After a late night on Friday at Leeds Festival’s home of Bramham Park, Frank Carter & The Rattlesnakes (8.5/10) are a much needed shot of early morning adrenaline. They get off to a slightly rocky start, with the wind all but washing away the first half of opening track, My Town. Not that it seems to bother them, or anyone else for that matter. As they continue to unleash chaos, carnage and bedlam upon Main Stage West regardless.
Circle pits seem to appear as if from nowhere and it isn’t long until Frank and guitarist Dean Richardson are climbing the barriers themselves. Joining the rest of the crowd surfers for an extended version of Devil Inside Me, before finally finishing off a short but victorious set with fan favourite, Crowbar.

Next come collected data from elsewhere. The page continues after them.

(** ** The synthetic id of a shortcut *)

Lemma utf8_encode_cp_scalar c :
  is_scalar c = true -> exists bs, utf8_encode_cp c = Ok bs.
Proof.
  unfold is_scalar, utf8_encode_cp.
  destruct (N.ltb_spec c 0x80); [eauto|].
  destruct (N.ltb_spec c 0x800); [eauto|].
  destruct (N.ltb_spec c 0xD800); simpl.
  - intros _. destruct (N.ltb_spec c 0x10000); [|lia].
    destruct (N.leb_spec 0xD800 c); [lia|]. simpl. eauto.
  - destruct (N.leb_spec 0xE000 c); simpl; [|discriminate].
    destruct (N.ltb_spec c 0x110000); [|discriminate]. intros _.
    destruct (N.ltb_spec c 0x10000); [|eauto].
    destruct (N.leb_spec 0xD800 c); simpl; [|eauto].
    destruct (N.ltb_spec c 0xE000); [lia|]. eauto.
Qed.

(** Text without surrogates always has a UTF-8 encoding. *)
Lemma str_encode_utf8_scalar s :
  forallb is_scalar s = true -> exists bs, str_encode_utf8 s = Ok bs.
Proof.
  induction s as [|c s IH]; simpl; intros H.
  - eauto.
  - apply andb_prop in H as [Hc Hs].
    destruct (utf8_encode_cp_scalar c Hc) as [bs ->].
    destruct (IH Hs) as [rest ->]. eauto.
Qed.

Lemma lxor_below a b n :
  0 < n -> 0 <= a < 2 ^ n -> 0 <= b < 2 ^ n -> 0 <= Z.lxor a b < 2 ^ n.
Proof.
  intros Hn Ha Hb.
  assert (H0 : 0 <= Z.lxor a b) by (apply Z.lxor_nonneg; lia).
  split; [exact H0|].
  destruct (Z.eq_dec (Z.lxor a b) 0) as [->|Hne].
  - apply Z.pow_pos_nonneg; lia.
  - apply Z.log2_lt_pow2; [lia|].
    pose proof (Z.log2_lxor a b (proj1 Ha) (proj1 Hb)) as Hl.
    assert (La : Z.log2 a < n).
    { destruct (Z.eq_dec a 0) as [->|]; [simpl; lia|].
      apply Z.log2_lt_pow2; lia. }
    assert (Lb : Z.log2 b < n).
    { destruct (Z.eq_dec b 0) as [->|]; [simpl; lia|].
      apply Z.log2_lt_pow2; lia. }
    lia.
Qed.

Lemma crc32_shift_below c :
  0 <= c < 2 ^ 32 -> 0 <= crc32_shift c < 2 ^ 32.
Proof.
  intros Hc. unfold crc32_shift.
  assert (Hs : 0 <= Z.shiftr c 1 < 2 ^ 32).
  { rewrite Z.shiftr_div_pow2 by lia. change (2 ^ 1) with 2.
    split; [apply Z.div_pos; lia|].
    apply Z.div_lt_upper_bound; lia. }
  destruct (Z.testbit c 0); [|exact Hs].
  apply lxor_below; [lia|exact Hs|]. unfold crc32_poly. lia.
Qed.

After the orchestrated mayhem of Frank Carter & The Rattlesnakes. Our next band of the day, Black Honey (7.5/10) have a lot to live up to. Unfortunately though, despite their best efforts the four piece from Brighton don’t find their feet as easily early on. Maybe everyone is just a little too battered and bruised from their predecessors performance, but the arena feels a little empty as they make their way onto the stage and start things off with All My Pride.
By the time the stomping kick drum and grinding bassline of I Like The Way You Die rolls around, Black Honey have managed to beckon a few more bodies away from the food stands. There’s only time for a few more songs now though. Which is a shame as once buoyed by the enthusiasm of a slightly larger audience, Black Honey seem to come into their own and we can’t help but think they might have been better suited to a slightly smaller stage, perhaps a little later in the day.
It’s over to the Festival Republic stage next for our third and final band of the day, Tigress! (8/10) One of the more interesting sets we’ve seen so far this weekend, the Essex based five piece seem to shift gears almost at whim. From the indie rock Pixies-esque vibe of Feel It to the more straight ahead hard rock sound of Disconnect, their set is jam packed with differing dynamics that on paper shouldn’t really work. In practice though it absolutely does, thanks largely to lead vocalist Katy Jackson who can not only switch styles with relative ease, but has the talent to do so in such a way that the shifts in tone never feel jarring or out of place. Truly impressive stuff for a band their age and we can only hope they creep their way further up the bill in years to come!
Next year’s Reading and Leeds Festival will take place 25th August 2023 – 27th August and tickets are on sale now.